Appunti di viaggio di fine estate

di Francesca Radaelli

Che senso ha, oggi, viaggiare? E perché viaggiamo? La domanda, semplicissima in sé, era il filo conduttore di un dialogo che ho avuto la fortuna di ascoltare a luglio, in occasione dell’Ulisse Fest di quest’anno, il festival del viaggio organizzato dall’editore Lonely Planet a Rimini. Al termine dell’estate, stagione di viaggi e di incontri, la domanda continua a porsi.

Il dialogo era tra Tony Wheeler, mitico fondatore di Lonely Planet, il cui racconto del primo incredibile viaggio da Londra all’Australia diede vita alla serie di guide diventate oggi un must per chi si sposta nel mondo, e Carlo Petrini, il fondatore di Slow Food. Le loro parole sono a mio parere una piccola guida universale di viaggio, un passpartout per ogni destinazione. Ma anche un metro per tracciare un bilancio dei nostri viaggi di quest’estate, prima di buttarci a capofitto a sognarne di nuovi.

Tony Wheleer

Viaggiare per comprendere

Innanzitutto in un’estate in cui si è parlato tanto anche di frontiere chiuse e di migrazioni da contenere e ci si interroga sul senso profondo del viaggio, che per alcuni è un obbligo per la sopravvivenza, l’esortazione di Tony Wheleer a chi vive nei luoghi ‘di destinazione’ è di andarli a visitare, i Paesi ‘from’, quelli di provenienza dei migranti. “Per tutti gli esseri umani è fondamentale stabilire contatti, conoscere di persona gli altri uomini e gli ambienti in cui vivono. Solo così si può comprendere”. In molti posti si avrebbe così la possibilità di toccare con mano gli effetti della crisi climatica che, come ricorda Petrini, “sta incrementando specialmente nelle aree sub sahariane, dove milioni di ettari sono desertificati e le comunità di pastori, si trovano senza più un filo d’erba per i propri animali”. Del resto, spesso la paura dello straniero deriva dalla non conoscenza. E viaggiare è uno degli antidoti migliori, come diceva nella Divina Commedia lo stesso Ulisse, che dà il nome alla manifestazione.
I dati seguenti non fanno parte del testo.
(* ===== verification/Suggestions.v ===== *)
(** * Suggestions: routers/suggestions.py

    The endpoint [get_suggestions]: the suggestions of a fixed list that
    hold the lower-cased query, the ones that start with it first, the
    shorter before the longer, eight at most.  The sort is [list.sort] with
    the key [(0 if x.startswith(q) else 1, len(x))], a pair compared as
    Python compares tuples. *)

From Stdlib Require Import ZArith String Ascii List Sorted Permutation.
From stdpp Require Import base option list sorting.
From S2P Require Import Prelude Sorting Schemas.

Local Open Scope string_scope.
Local Open Scope list_scope.

(** [base_suggestions]. *)
Definition base_suggestions : list string :=
  ["python tutorial";
   "python for beginners";
   "python crash course";
   "programming tutorial";
   "machine learning";
   "data science";
   "web development";
   "react tutorial";
   "javascript tutorial";
   "computer science";
   "coding for beginners";
   "learn to code";
   "algorithms explained";
   "system design";
   "music playlist";
   "lofi beats";
   "study music";
   "relaxing music";
   "classical music";
   "jazz music";
   "pop music";
   "workout playlist";
   "funny videos";
   "comedy sketches";
   "stand up comedy";
   "movie trailers";
   "gaming highlights";
   "best moments";
   "productivity tips";
   "study tips";
   "how to focus";
   "time management";
   "morning routine"].

(** [Query(..., min_length=1, max_length=100)]. *)
Definition query_valid (query : string) : bool := length_between 1 100 query.

(** [s.startswith(q)]. *)
Definition startswith (s q : string) : bool := String.prefix q s.

(** [s.startswith(q) or q in s]. *)
Definition matching (q s : string) : bool := startswith s q || contains q s.

(** The key of the sort: [(0 if x.startswith(q) else 1, len(x))]. *)
Definition relevance (q x : string) : Z * nat :=
  (if startswith x q then 0%Z else 1%Z, String.length x).

(** The suggestions that match, by relevance, eight at most. *)
Definition rank_suggestions (q : string) (suggestions : list string) : list string :=
  let matching := List.filter (matching q) suggestions in
  let matching := py_sorted (lex_lt Z.eqb Z.ltb Nat.ltb) (relevance q) false matching in
  take 8 matching.

(** [get_suggestions]. *)
Definition get_suggestions (query : string) : result (list string) :=
  _ ← validated query_valid query;
  Ok (rank_suggestions (lower query) base_suggestions).

(** ** What the endpoint promises *)

(** [x] is at least as relevant to [q] as [y]: it starts with the query
    when [y] does, and among suggestions of one class it is not longer. *)
Definition no_less_relevant (q x y : string) : Prop :=
  (startswith y q = true → startswith x q = true) ∧
  (startswith x q = startswith y q → (String.length x ≤ String.length y)%nat).

(** * Theorems *)

(** A suggestion that starts with the query holds it: the first test of the
    filter adds nothing to the second. *)
Lemma matching_contains q s : matching q s = contains q s.
Proof.
  unfold matching, startswith. destruct (String.prefix q s) eqn:Hp; [|done].
  symmetry. apply contains_spec. apply prefix_spec in Hp as [rest ->].
  by exists EmptyString, rest.
Qed.

(** The order of the keys, read on the suggestions. *)
Lemma in_order_relevance q x y :
  in_order (lex_lt Z.eqb Z.ltb Nat.ltb) (relevance q) x y ↔ no_less_relevant q x y.
Proof.
  unfold in_order, lex_lt, relevance, no_less_relevant. simpl.
  destruct (startswith x q), (startswith y q); simpl;
    rewrite ?Nat.ltb_ge; naive_solver lia.
Qed.

(** The list of the suggestions has no repetition. *)
Lemma base_suggestions_NoDup : List.NoDup base_suggestions.
Proof. apply NoDup_ListNoDup, (bool_decide_unpack _). by vm_compute. Qed.

(** ** The ranking of any list *)

Section Ranking.
Variable q : string.
Variable base : list string.

Local Abbreviation sorted_matching :=
  (sort_by (lex_lt Z.eqb Z.ltb Nat.ltb) (relevance q) (List.filter (matching q) base))
  (only parsing).

Lemma rank_suggestions_length : (length (rank_suggestions q base) ≤ 8)%nat.
Proof. unfold rank_suggestions. rewrite length_take. lia. Qed.

Lemma rank_suggestions_In s :
  In s (rank_suggestions q base) → In s base ∧ contains q s = true.
Proof.
  unfold rank_suggestions. intros Hs%list_elem_of_In%subseteq_take%list_elem_of_In.
  apply py_sorted_In, List.filter_In in Hs as [Hs Hm]. by rewrite <- matching_contains.
Qed.

Lemma rank_suggestions_NoDup : List.NoDup base → List.NoDup (rank_suggestions q base).
Proof.
  intros Hb. apply NoDup_ListNoDup.
  eapply sublist_NoDup; [apply NoDup_ListNoDup|apply sublist_take].
  eapply Permutation_NoDup; [symmetry; apply py_sorted_Permutation|].
  by apply List.NoDup_filter.
Qed.

Lemma rank_suggestions_sorted :
  StronglySorted (no_less_relevant q) (rank_suggestions q base).
Proof.
  apply StronglySorted_take.
  eapply StronglySorted_impl;
    [|apply (sort_by_StronglySorted _ _ any_key), keys_in_any; done].
  intros x y. apply in_order_relevance.
Qed.

Lemma rank_suggestions_best s :
  In s base → contains q s = true → ¬ In s (rank_suggestions q base) →
  length (rank_suggestions q base) = 8%nat ∧
  Forall (λ x, no_less_relevant q x s) (rank_suggestions q base).
Proof.
  unfold rank_suggestions, py_sorted. intros Hs Hc Hout.
  assert (In s sorted_matching) as Hin.
  { apply sort_by_In, List.filter_In. by rewrite matching_contains. }
  rewrite <- (take_drop 8 sorted_matching) in Hin. apply in_app_or in Hin as [?|Hd]; [done|].
  split.
  - rewrite length_take. apply list_elem_of_In, list_elem_of_lookup_1 in Hd as [i Hi].
    apply lookup_lt_Some in Hi. rewrite length_drop in Hi. lia.
  - apply Forall_forall. intros x Hx%list_elem_of_In. apply in_order_relevance.
    by eapply (sort_by_take_drop _ _ any_key 8); [apply keys_in_any|..].
Qed.

End Ranking.

(** ** The endpoint *)

(** What an answer of the endpoint is. *)
Lemma get_suggestions_inv query suggestions :
  get_suggestions query = Ok suggestions →
  query_valid query = true ∧
  suggestions = rank_suggestions (lower query) base_suggestions.
Proof.
  intros (q & Hq%validated_Ok & Heq%Ok_inj)%bind_Ok_inv. by destruct Hq.
Qed.

Section Answer.
Variable query : string.
Variable suggestions : list string.
Hypothesis answer : get_suggestions query = Ok suggestions.

Local Abbreviation q := (lower query) (only parsing).

(** Every suggestion of the answer is one of the list and holds the
    query in lower case; there are at most eight, and none comes twice. *)
Theorem get_suggestions_sound :
  (length suggestions ≤ 8)%nat ∧ List.NoDup suggestions ∧
  Forall (λ s, In s base_suggestions ∧ contains q s = true) suggestions.
Proof.
  apply get_suggestions_inv in answer as [_ ->]. split_and!.
  - apply rank_suggestions_length.
  - apply rank_suggestions_NoDup, base_suggestions_NoDup.
  - apply Forall_forall. intros s Hs%list_elem_of_In. by apply rank_suggestions_In.
Qed.

(** C23. The answer is in the order of relevance: a suggestion comes before
    another only if it is no less relevant, that is, it starts with the
    query when the other does, and of two of one class it is not the
    longer. *)
Theorem get_suggestions_order :
  StronglySorted (no_less_relevant q) suggestions.
Proof. apply get_suggestions_inv in answer as [_ ->]. apply rank_suggestions_sorted. Qed.

(** The eight are the best: a suggestion of the list that holds the
    query and is left out of the answer is no more relevant than any
    suggestion of the answer; and when at most eight suggestions hold the
    query, none is left out. *)
Theorem get_suggestions_best s :
  In s base_suggestions → contains q s = true → ¬ In s suggestions →
  length suggestions = 8%nat ∧ Forall (λ x, no_less_relevant q x s) suggestions.
Proof. apply get_suggestions_inv in answer as [_ ->]. apply rank_suggestions_best. Qed.

End Answer.

(** A query outside the bounds is refused. *)
Lemma get_suggestions_invalid query :
  query_valid query = false → get_suggestions query = Raise ValidationError.
Proof. intros H. unfold get_suggestions, validated. by rewrite H. Qed.

(** ** The endpoint on samples *)

Lemma get_suggestions_samples :
  get_suggestions "Py" =
    Ok ["python tutorial"; "python crash course"; "python for beginners"] ∧
  get_suggestions "tutorial" =
    Ok ["react tutorial"; "python tutorial"; "javascript tutorial"; "programming tutorial"] ∧
  get_suggestions EmptyString = Raise ValidationError.
Proof. by vm_compute. Qed.

(** The query "music" matches seven suggestions; "music playlist" alone
    starts with it and comes first, before shorter ones. *)
Lemma get_suggestions_music :
  get_suggestions "MUSIC" =
    Ok ["music playlist"; "pop music"; "jazz music"; "study music"; "relaxing music";
        "classical music"].
Proof. by vm_compute. Qed.

Lemma get_suggestions_sound_witness :
  let suggestions := ["python tutorial"; "python crash course"; "python for beginners"] in
  (length suggestions ≤ 8)%nat ∧ List.NoDup suggestions ∧
  Forall (λ s, In s base_suggestions ∧ contains (lower "Py") s = true) suggestions.
Proof. apply (get_suggestions_sound "Py"). vm_compute. reflexivity. Defined.

Lemma get_suggestions_order_witness :
  StronglySorted (no_less_relevant (lower "MUSIC"))
    ["music playlist"; "pop music"; "jazz music"; "study music"; "relaxing music";
     "classical music"].
Proof. apply (get_suggestions_order "MUSIC"). vm_compute. reflexivity. Defined.

(** The query "t" is held by more than eight suggestions: "time
    management" starts with it and is served; "python tutorial" is left
    out, and none of the eight is less relevant. *)
Lemma get_suggestions_best_witness :
  ∃ suggestions,
    get_suggestions "t" = Ok suggestions ∧ In "time management" suggestions ∧
    length suggestions = 8%nat ∧
    Forall (λ x, no_less_relevant (lower "t") x "python tutorial") suggestions.
Proof.
  eexists. split; [vm_compute; reflexivity|]. split; [simpl; tauto|].
  apply (get_suggestions_best "t"); [vm_compute; reflexivity|simpl; tauto|reflexivity|].
  intros H. simpl in H. intuition discriminate.
Defined.
#[export] Instance get_daily_stats_proper user :
  Proper (same_db user ==> same_tables user ==> eq ==> eq)
    (λ db, get_daily_stats user (focus_modes db)).
Proof.
  intros db1 db2 [= Hm _] t1 t2 Ht now _ <-. unfold same_tables in Ht.
  by rewrite <- (get_daily_stats_slice user (focus_modes db1) now t1), Hm, Ht,
    get_daily_stats_slice.
Qed.

(** The analytics router is confined: the slice of the user after a write
    of the user is the write served on the slice. *)
Lemma serve_confined fresh now r db :
  own_tables (request_user r) (serve fresh now r db) =
    serve fresh now r (own_tables (request_user r) db).
Proof.
  destruct r as [user event|user feedback_data]; simpl.
  - apply (track_watch_confined user fresh event now db).
  - apply (submit_feedback_confined user fresh feedback_data now db).
Qed.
Viaggiare nel mondo che cambia

Carlo Petrini

“Il cambiamento climatico non devo nemmeno viaggiare troppo per vederlo”, racconta Tony Wheeler. “Vivendo in Australia ho davanti agli occhi tutti i giorni il processo di desertificazione dell’ambiente intorno a me”.  E se il viaggio stesso dev’essere a minimo impatto ambientale, secondo Petrini oggi occorre un cambio del paradigma della crescita senza limiti del consumo. “Questo vale anche per il viaggio”, sostiene il fondatore di Slow Food. “Oggi molta gente è ‘obesa’ di viaggi. Viaggia tantissimo, ma senza capire nulla”. Magari solo per scattarsi una foto davanti a un monumento e poi passare oltre, senza fermarsi, senza lasciare spazio all’incontro, alla relazione che, in fondo, è l’essenza del viaggio.  Anche il viaggio, secondo Petrini, deve essere slow, deve conoscere i territori, conosce le persone. “Prima di viaggiare conosci casa tua, è fondamentale, prima delle cucine del mondo conosci la tua biodiversità, e allora sarai forte per andare nel mondo e andrai nel mondo con un’attenzione diversa da quella consumistica”.
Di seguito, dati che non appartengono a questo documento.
Lemma msg_handler_damage_queue_witness :
  let kaeya := Sample.entity 7 "Kaeya" Sample.kaeya_card 1 0 true true 10 in
  let hit := Sample.deal 2 [(1%nat, 0%nat, ElementType_NONE, 4)] in
  queue (msg_handler 3 1 kaeya (Sample.single hit)).2 ≡ₚ [0%nat].
Proof.
  intros kaeya hit.
  destruct (msg_handler_damage_queue 3 1 kaeya (Sample.single hit) 0%nat hit
              [(1%nat, 0%nat, ElementType_NONE, 4)] ElementalReactionType_NONE)
    as (Hperm & _).
  - reflexivity.
  - reflexivity.
  - apply not_elem_of_nil.
  - exact Hperm.
Defined.

(** ** Skill lookup and construction *)

(** X10: [__init__] raises exactly when the character name is missing from
    the name table or the id it maps to is missing from the card table, and
    what it raises is [KeyError]. *)
Theorem CharacterEntity_init_raises_iff
    (n2i : gmap string nat) (cards : gmap nat CharacterCard.t)
    (uuid : UUID) (nm : string) (p : PlayerID) (pos : CharPos) (ex : Exn) :
  CharacterEntity_init n2i cards uuid nm p pos = Raise ex
  ↔ ex = KeyError
    ∧ (n2i !! nm = None ∨ ∃ i, n2i !! nm = Some i ∧ cards !! i = None).
Proof.
  unfold CharacterEntity_init.
  destruct (n2i !! nm) as [i|] eqn:Hn.
  - destruct (cards !! i) as [card|] eqn:Hc.
    + split; [done|]. intros [_ [?|(i' & [= <-] & Hnone)]]; [done|congruence].
    + split; [intros [= <-]|by intros [-> _]]. split; [done|]. right. by exists i.
  - split; [intros [= <-]|by intros [-> _]]. split; [done|]. by left.
Qed.

(** X11: lookup by index on a character built by [__init__]: the call
    returns the skill that the card has at that index when the index is
    within the card's skills, and fails the assertion for every other
    index, negative ones included; it never raises [IndexError] and the
    name and category arguments play no role. *)
Theorem get_raw_skill_by_id_after_init
    (n2i : gmap string nat) (cards : gmap nat CharacterCard.t)
    (uuid : UUID) (nm : string) (p : PlayerID) (pos : CharPos)
    (e : CharacterEntity) :
  CharacterEntity_init n2i cards uuid nm p pos = Return e →
  ∃ card,
    (n2i !! nm ≫= (cards !!.)) = Some card
    ∧ ∀ (i : Z) (skill_name : option string) (skill_type : option SkillType),
        (0 ≤ i < Z.of_nat (length (CharacterCard.skills card)) →
           ∃ s, CharacterCard.skills card !! Z.to_nat i = Some s
                ∧ get_raw_skill e (Some i) skill_name skill_type
                  = Return (Some s))
        ∧ (¬ (0 ≤ i < Z.of_nat (length (CharacterCard.skills card))) →
           get_raw_skill e (Some i) skill_name skill_type
           = Raise AssertionError).
Proof.
  intros Hinit. pose proof (CharacterEntity_init_skills_consistent _ _ _ _ _ _ _ Hinit)
    as Hok.
  unfold CharacterEntity_init in Hinit.
  destruct (n2i !! nm) as [i0|] eqn:Hn; [|done].
  destruct (cards !! i0) as [card|] eqn:Hc; [|done].
  exists card. split; [exact Hc|].
  intros i sn st. injection Hinit as <-.
  destruct (get_raw_skill_by_id _ i sn st Hok) as [Hin Hout].
  cbn [skill_num skills] in *. split; intros Hi.
  - apply Hin. lia.
  - apply Hout. lia.
Qed.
Che cosa guardare durante il viaggio

“Il miglior modo per viaggiare è camminare”, sostiene Tony Wheleer, “perché andando a piedi si vede il mondo alla velocità alla quale Dio forse ha voluto che noi umani calpestassimo questa terra. In ogni luogo in cui mi reco in viaggio la prima cosa che faccio è camminare attraverso il posto. Poi magari noleggio una bicicletta. Sono questi i due veicoli migliori per vedere le cose al livello in cui sono”. E sul turismo di massa delle navi da crociera si permette una battuta: “E’ positivo: più gente viaggia sulle navi, più spazio rimane per chi viaggia rasoterra”.

Invece le prime tre cose che va  a vedere Carlo Petrini quando arriva in un territorio sono un mercato, il modo in cui prega il popolo e la sua in cucina, i sapori e i profumi: “Per fare questo bisogna avere il tempo”, dice. “E, a proposito della cucina, occorre pensare che prima di noi hanno viaggiato le materie prime. Pensiamo alla pasta al pomodoro, simbolo della cucina italiana: nessuno dei due principali ingredienti è italiano. Oppure al baccalà alla vicentina: a Vicenza non si pesca il baccalà! Lo scambio di merci ha condizionato nel tempo l’identità di un popolo. E così se ci si riflette bene, si comprende che la cultura di un popolo, in cucina e non solo, si forma proprio attraverso il meticciato”.